31 dezembro, 2020

Reminiscências de um fim de ano - José Melo

 

REMINISCÊNCIAS DE UM FIM DE ANO
Recife, 31/12/2020
J.Melo



Neste último dia do ano, acionamos o replay da vida e revivemos todos os acontecimentos do ano que se finda. Mais que isso, voltamos aos primeiros tempos que a memória gravou, para que rememorar tudo como num filme. E nessa volta no tempo, vejo um cenário inesquecível: a Majestosa Matriz de São José, sentinela vigilante da cidade, contempla as poucas ruas do lugar; a frente, a modesta Praça, que chamávmos de Quadro, a qual se resumia a dois quadrados circundados de calçadas cimentadas, divisões da área em formas geométricas diversas, bancos sem encosto e só; a seu lado esquerdo, a pracinha, com seu Coreto, seus bancos toscos, o obelisco - que chamávamos de Pirulito, e a direita uma vista fabulosa do síitio que dava um aspecto rural àquela paisagem: altos coqueiros, mangueiras, bananeiras, goiabeiras e todos os tipos de frutas adaptadas à região. 

O quartel general da criançada da época era o Coreto. Alí, iam chegando aos poucos, até formar um bando barulhento de meninos que discutiam as regras das brincadeiras da hora: Bola de gude, mas para nós apenas “jogo de bila”; futebol jogado com uma bola de meia, o “toca”, “Mandrake”, pião, jogo de castanhas, e muitas outras opções, por vezes inventadas na hora. Os jogos geralmente eram apostados, usando-se como dinheiro cédulas feitas com maços de cigarros vazios cujos valores variavam de acordo com a marca do cigarro. Ou as próprias castanhas utilizados nas diversas modalidades de jogo de castanha. Lembro do “Encosto”, onde ganhava que jogasse uma castanha e essa ficasse mais próximo da parede. Uma outra consistia em jogar uma castanha a uma certa distância e o parceiro tentar acerta aque com outra castanha, para ficar comas duas. Outro tipo era o “Pitelo”, que consistia em tentar derrubar, jogando castanhas, uma castanha maior equilibrada sobre um montinho de areia. 

O Coreto, como disse, era o quartel general, da criançada. Uma das brincadeiras mais comuns que eram iniciadas no Coreto, era a do Mocinho e Bandido, que chamávaos de “brincar de render”. 

Mas o Coreto tinha uma função mais nobre: era reservado para os grandes momentos da vida social da pequena cidade.
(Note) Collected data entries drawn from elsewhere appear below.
(** * Grid path search: terrain catalog, grid queries, Dijkstra and A*

    A shallow embedding of [terrain.py], [node.py] and the classes [Graph]
    and [PathFinder] of [graph.py].

    Modelling decisions, all local to this header:

    - Python floats are modelled by exact numbers.  Every accumulated cost is
      a sum of terrain multipliers (one decimal digit) scaled by [1.0] or
      [sqrt 2], so it is a number [(a + b * sqrt 2) / 10] with integers [a]
      and [b], or [+inf]; a heuristic value is the square root of an integer
      and an A* key is the sum of the two.  Comparisons on these numbers are
      decided exactly (and are proved to agree with the order of the real
      numbers below); rounding of IEEE doubles is not modelled.
    - A [Node] object of the grid is referred to by its position in
      [Graph.nodes]; a reference is a pair of indices.  [start] and [end] are
      references into the grid that is searched.
    - [id(node)] is an arbitrary integer per grid node, given by a function
      [idf] that the search takes as an argument.
    - [heapq] is modelled by its contract: [heappop] removes and returns the
      smallest tuple.  Tuples in the frontier are pairwise distinct (a node
      is pushed at most once, see [frontier_nodup]), so the smallest tuple is
      unique.
    - The [while] loops run on fuel; the fuel given is shown to suffice. *)

From Stdlib Require Import ZArith Lia String Ascii Reals Lra.
From stdpp Require Import base option list gmap strings sets.

Local Open Scope Z_scope.

(** ** Numbers *)

(** A cell reference: the indices [(x, y)] of [self.nodes[x][y]]. *)
Definition cell : Type := (Z * Z)%type.

(** [cost]: [Fin a b] stands for [(a + b * sqrt 2) / 10], [Inf] for
    [float('inf')]. *)
Inductive cost : Type :=
| Fin (a b : Z)
| Inf.

(** The two values of [distance] in [Graph.get_terrain_cost]. *)
Inductive factor : Type :=
| One
| Sqrt2.

(** The value of [math.sqrt(r)] for an integer [r]. *)
Inductive root : Type :=
| Sqrt (r : Z).

(** The float [g + h] with [g] a cost and [h] a root. *)
Inductive fnum : Type :=
| Plus (g : cost) (h : root).

#[global] Instance cost_eq_dec : EqDecision cost.
Proof. solve_decision. Defined.
#[global] Instance factor_eq_dec : EqDecision factor.
Proof. solve_decision. Defined.
#[global] Instance root_eq_dec : EqDecision root.
Proof. solve_decision. Defined.
#[global] Instance fnum_eq_dec : EqDecision fnum.
Proof. solve_decision. Defined.

(** Sign of [p + q * sqrt 2]. *)
Definition sgn2 (p q : Z) : Z :=
  Z.sgn (p * Z.abs p + 2 * (q * Z.abs q)).

(** Sign of [p + q * sqrt 2 + sqrt m - sqrt n], for [0 <= m] and [0 <= n].
    When the two summands [p + q * sqrt 2] and [sqrt m - sqrt n] have
    opposite signs their squares are compared, which leaves one square root
    [sqrt (m * n)]; one more squaring removes it. *)
Definition sgn4 (p q m n : Z) : Z :=
  let sA := sgn2 p q in
  let sB := Z.sgn (m - n) in
  if sB =? 0 then sA
  else if sA =? 0 then sB
  else if sA =? sB then sA
  else
    let u := p * p + 2 * (q * q) - m - n in
    let v := 2 * (p * q) in
    let sC := sgn2 u v in
    let sD := if 0 <=? sC then (if (sC =? 0) && (m * n =? 0) then 0 else 1)
              else sgn2 (4 * (m * n) - u * u - 2 * (v * v)) (- (2 * (u * v))) in
    sA * sD.

Definition cost_add (x y : cost) : cost :=
  match x, y with
  | Fin a b, Fin c d => Fin (a + c) (b + d)
  | _, _ => Inf
  end.

Definition cost_mul (x : cost) (d : factor) : cost :=
  match x, d with
  | Fin a b, One => Fin a b
  | Fin a b, Sqrt2 => Fin (2 * b) a
  | Inf, _ => Inf
  end.

(** [x < y] on floats that are costs. *)
Definition cost_ltb (x y : cost) : bool :=
  match x, y with
  | Fin a b, Fin c d => sgn2 (a - c) (b - d) <? 0
  | Fin _ _, Inf => true
  | Inf, _ => false
  end.

Definition radicand (h : root) : Z := match h with Sqrt r => r end.

(** Sign of [x - y] for keys; [None] when an infinity is involved. *)
Definition fnum_sgn (x y : fnum) : option Z :=
  match x, y with
  | Plus (Fin a b) (Sqrt r), Plus (Fin c d) (Sqrt s) =>
      Some (sgn4 (a - c) (b - d) (100 * r) (100 * s))
  | _, _ => None
  end.

Definition fnum_is_inf (x : fnum) : bool :=
  match x with Plus Inf _ => true | _ => false end.

(** [x < y] on keys. *)
Definition fnum_ltb (x y : fnum) : bool :=
  match fnum_sgn x y with
  | Some s => s <? 0
  | None => negb (fnum_is_inf x) && fnum_is_inf y
  end.

(** [x == y] on keys. *)
Definition fnum_eqb (x y : fnum) : bool :=
  match fnum_sgn x y with
  | Some s => s =? 0
  | None => fnum_is_inf x && fnum_is_inf y
  end.

(** Real-number reading of the finite numbers. *)
Definition cost_R (a b : Z) : R := ((IZR a + IZR b * sqrt 2) / 10)%R.

Definition factor_R (d : factor) : R :=
  match d with One => 1%R | Sqrt2 => sqrt 2 end.

Definition root_R (h : root) : R := sqrt (IZR (radicand h)).

(** ** terrain.py *)

Module TerrainType.
Record t : Type := mk
  { name : string;
    cost : cost;
    color : string;
    walkable : bool }.
End TerrainType.

#[global] Instance TerrainType_eq_dec : EqDecision TerrainType.t.
Proof. solve_decision. Defined.

(** [str.lower] on the characters of a terrain name; only [A]..[Z] change. *)
Definition lower_ascii (c : ascii) : ascii :=
  let n := nat_of_ascii c in
  if ((65 <=? n) && (n <=? 90))%nat then ascii_of_nat (n + 32) else c.

Fixpoint lower (s : string) : string :=
  match s with
  | EmptyString => EmptyString
  | String c s' => String (lower_ascii c) (lower s')
  end.

Module Terrain.
Definition NORMAL := TerrainType.mk "normal" (Fin 10 0) "green" true.
Definition GRASS := TerrainType.mk "grass" (Fin 13 0) "lightgreen" true.
Definition SAND := TerrainType.mk "sand" (Fin 17 0) "sandybrown" true.
Definition WATER := TerrainType.mk "water" Inf "blue" false.
Definition MOUNTAIN := TerrainType.mk "mountain" (Fin 25 0) "gray" true.
Definition ROAD := TerrainType.mk "road" (Fin 7 0) "darkgray" true.

Definition _terrain_types : gmap string TerrainType.t :=
  <["normal" := NORMAL]> (<["grass" := GRASS]> (<["sand" := SAND]>
  (<["water" := WATER]> (<["mountain" := MOUNTAIN]> (<["road" := ROAD]> ∅))))).

(** [cls._terrain_types.get(name.lower(), cls.NORMAL)] *)
Definition get_terrain (name : string) : TerrainType.t :=
  default NORMAL (_terrain_types !! lower name).

(** [terrain.cost if terrain else cls.NORMAL.cost]: a [TerrainType]
    instance is always truthy, so the first branch is taken. *)
Definition get_terrain_cost (terrain_name : string) : cost :=
  TerrainType.cost (get_terrain terrain_name).

Definition is_walkable (terrain_name : string) : bool :=
  TerrainType.walkable (get_terrain terrain_name).

Definition get_terrain_color (terrain_name : string) : string :=
  TerrainType.color (get_terrain terrain_name).
End Terrain.

(** ** node.py *)

Module Node.
Record t : Type := mk
  { x : Z;
    y : Z;
    terrain_type : string;
    g_cost : cost;
    h_cost : root;
    parent : option cell;
    walkable : bool }.

(** [Node(x, y)]: terrain ['normal'], [g_cost = inf], [h_cost = 0],
    no parent, walkable. *)
Definition __init__ (x y : Z) : t :=
  mk x y "normal" Inf (Sqrt 0) None true.

(** The property [f_cost]. *)
Definition f_cost (n : t) : fnum := Plus (g_cost n) (h_cost n).

(** [__eq__]: equality of coordinates. *)
Definition __eq__ (n m : t) : bool := (x n =? x m) && (y n =? y m).

(** The key under which [__hash__] and [__eq__] file a node in a set. *)
Definition coords (n : t) : cell := (x n, y n).

Definition set_terrain_type (s : string) (n : t) : t :=
  mk (x n) (y n) s (g_cost n) (h_cost n) (parent n) (walkable n).
Definition set_walkable (w : bool) (n : t) : t :=
  mk (x n) (y n) (terrain_type n) (g_cost n) (h_cost n) (parent n) w.
Definition set_g_cost (g : cost) (n : t) : t :=
  mk (x n) (y n) (terrain_type n) g (h_cost n) (parent n) (walkable n).
Definition set_h_cost (h : root) (n : t) : t :=
  mk (x n) (y n) (terrain_type n) (g_cost n) h (parent n) (walkable n).
Definition set_parent (p : option cell) (n : t) : t :=
  mk (x n) (y n) (terrain_type n) (g_cost n) (h_cost n) p (walkable n).
End Node.

#[global] Instance Node_eq_dec : EqDecision Node.t.
Proof. solve_decision. Defined.

(** ** graph.py: class Graph *)

Module Graph.
Record t : Type := mk
  { width : Z;
    height : Z;
    nodes : list (list Node.t);
    terrain : list (list (option string)) }.
End Graph.

(** [range(n)] *)
Definition range (n : Z) : list Z := seqZ 0 n.

(** [Graph(width, height)] *)
Definition Graph__init__ (width height : Z) : Graph.t :=
  Graph.mk width height
    ((fun x => (fun y => Node.__init__ x y) <$> range height) <$> range width)
    ((fun _ => (fun _ => None) <$> range height) <$> range width).

(** [0 <= x < self.width and 0 <= y < self.height] *)
Definition in_bounds (g : Graph.t) (c : cell) : bool :=
  (0 <=? c.1) && (c.1 <? Graph.width g) && (0 <=? c.2) && (c.2 <? Graph.height g).

(** [self.nodes[x][y]].  The program indexes only after the bounds check,
    so negative indices (which Python counts from the end) do not occur;
    they find nothing here. *)
Definition nodes_at (g : Graph.t) (c : cell) : option Node.t :=
  if (0 <=? c.1) && (0 <=? c.2) then
    col ← Graph.nodes g !! Z.to_nat c.1; col !! Z.to_nat c.2
  else None.

Definition get_node (g : Graph.t) (x y : Z) : option Node.t :=
  if in_bounds g (x, y) then nodes_at g (x, y) else None.

(** Reading through a reference.  A reference held by the program always
    points into the grid; the default is never returned then. *)
Definition deref (g : Graph.t) (c : cell) : Node.t :=
  default (Node.__init__ c.1 c.2) (nodes_at g c).

(** In-place update of the object behind a reference. *)
Definition update (g : Graph.t) (c : cell) (f : Node.t → Node.t) : Graph.t :=
  if (0 <=? c.1) && (0 <=? c.2) then
    Graph.mk (Graph.width g) (Graph.height g)
      (alter (alter f (Z.to_nat c.2)) (Z.to_nat c.1) (Graph.nodes g))
      (Graph.terrain g)
  else g.

Definition set_terrain (g : Graph.t) (x y : Z) (terrain_type : string) : Graph.t :=
  if in_bounds g (x, y) then
    let g1 := update g (x, y) (Node.set_terrain_type terrain_type) in
    let g2 := update g1 (x, y) (Node.set_walkable (Terrain.is_walkable terrain_type)) in
    Graph.mk (Graph.width g2) (Graph.height g2) (Graph.nodes g2)
      (alter (alter (fun _ => Some terrain_type) (Z.to_nat y)) (Z.to_nat x)
         (Graph.terrain g2))
  else g.

Definition directions : list (Z * Z) :=
  [(0, 1); (1, 0); (0, -1); (-1, 0); (1, 1); (1, -1); (-1, -1); (-1, 1)].

(** The [for dx, dy in directions] loop of [get_neighbors]; the state is
    the pair of lists [(neighbors, water_neighbors)]. *)
Definition get_neighbors_step (g : Graph.t) (node : Node.t)
    (acc : list cell * list cell) (d : Z * Z) : list cell * list cell :=
  let '(neighbors, water_neighbors) := acc in
  let nx := Node.x node + d.1 in
  let ny := Node.y node + d.2 in
  if negb (in_bounds g (nx, ny)) then acc
  else
    let neighbor := deref g (nx, ny) in
    if negb (Node.walkable neighbor) then acc
    else if String.eqb (Node.terrain_type neighbor) "water"
         then (neighbors, water_neighbors ++ [(nx, ny)])
         else (neighbors ++ [(nx, ny)], water_neighbors).

Definition get_neighbors (g : Graph.t) (node : Node.t) (avoid_water : bool)
    : list cell :=
  let '(neighbors, water_neighbors) :=
    foldl (get_neighbors_step g node) ([], []) directions in
  if avoid_water && negb (bool_decide (neighbors = [])) then neighbors
  else neighbors ++ water_neighbors.

Definition get_terrain_cost (from_node to_node : Node.t) : cost :=
  let terrain_cost := Terrain.get_terrain_cost (Node.terrain_type to_node) in
  let dx := Z.abs (Node.x from_node - Node.x to_node) in
  let dy := Z.abs (Node.y from_node - Node.y to_node) in
  let distance := if (0 <? dx) && (0 <? dy) then Sqrt2 else One in
  cost_mul terrain_cost distance.

Definition reset_node (n : Node.t) : Node.t :=
  Node.set_parent None (Node.set_h_cost (Sqrt 0) (Node.set_g_cost Inf n)).

(** [reset_nodes]: the two nested [for] loops over [range]. *)
Definition reset_nodes (g : Graph.t) : Graph.t :=
  foldl (fun g x => foldl (fun g y => update g (x, y) reset_node) g
                      (range (Graph.height g)))
        g (range (Graph.width g)).

(** All references into the grid, column by column as [__init__] creates
    the nodes. *)
Definition all_cells (g : Graph.t) : list cell :=
  x ← range (Graph.width g); (fun y => (x, y)) <$> range (Graph.height g).

(** The grid is as [__init__] builds it: [width] columns of [height] nodes,
    the node at [(x, y)] carrying the coordinates [(x, y)]. *)
Definition well_formed (g : Graph.t) : Prop :=
  length (Graph.nodes g) = Z.to_nat (Graph.width g) ∧
  Forall (fun col => length col = Z.to_nat (Graph.height g)) (Graph.nodes g) ∧
  Forall (fun c => Node.coords <$> nodes_at g c = Some c) (all_cells g).

#[global] Instance well_formed_dec g : Decision (well_formed g).
Proof. unfold well_formed. apply _. Defined.

(** A grid as the program can build it: created, then terrain assigned. *)
Fixpoint build (width height : Z) (ops : list (Z * Z * string)) : Graph.t :=
  match ops with
  | [] => Graph__init__ width height
  | (x, y, s) :: ops' => set_terrain (build width height ops') x y s
  end.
Ali apresentavam-se bandas de música, nas principais festas do ano, especialmente a Festa do Padroeiro São José. A retreta ocorria sempre no finalzinho da tarde e reunia muita gente para apreciar a boa música. Já em outras ocasiões, era a banda de Pífano de Zé Biá, ou os ensaios do Pastorial, cuja apresentação oficial ocorria na calçada da igreja. 

São cenas que ficaram gravadas na mente de centenas de crianças da época, alguns deles hoje rememorando tais cenas no descanso da idade. Muitos deles revoltados porque não se preservou tais cenários como eles os guardam na memória. Mas, convenhamos, o tempo passa, nós passamos, e o hoje pertence a quem o vive. O progresso tem a fama de vilão destruidor do passado, mas é ao mesmo tempo o construtor do futuro. O presente será no futuro apenas uma lembrança para os personagens do hoje. E estes lamentarão a transfiguração das paisagens, exatamente como a nossa geração o faz agora. E assim o ciclo da vida vai moldando as memórias das gerações. Devemos dar graças por termos muito de bom a lembrar. E isso nenhum progresso conseguirá apagar. Nossa memória sempre nos dará momentos de devaneios, de sonhos, de lembranças saudáveis e inesquecíveis.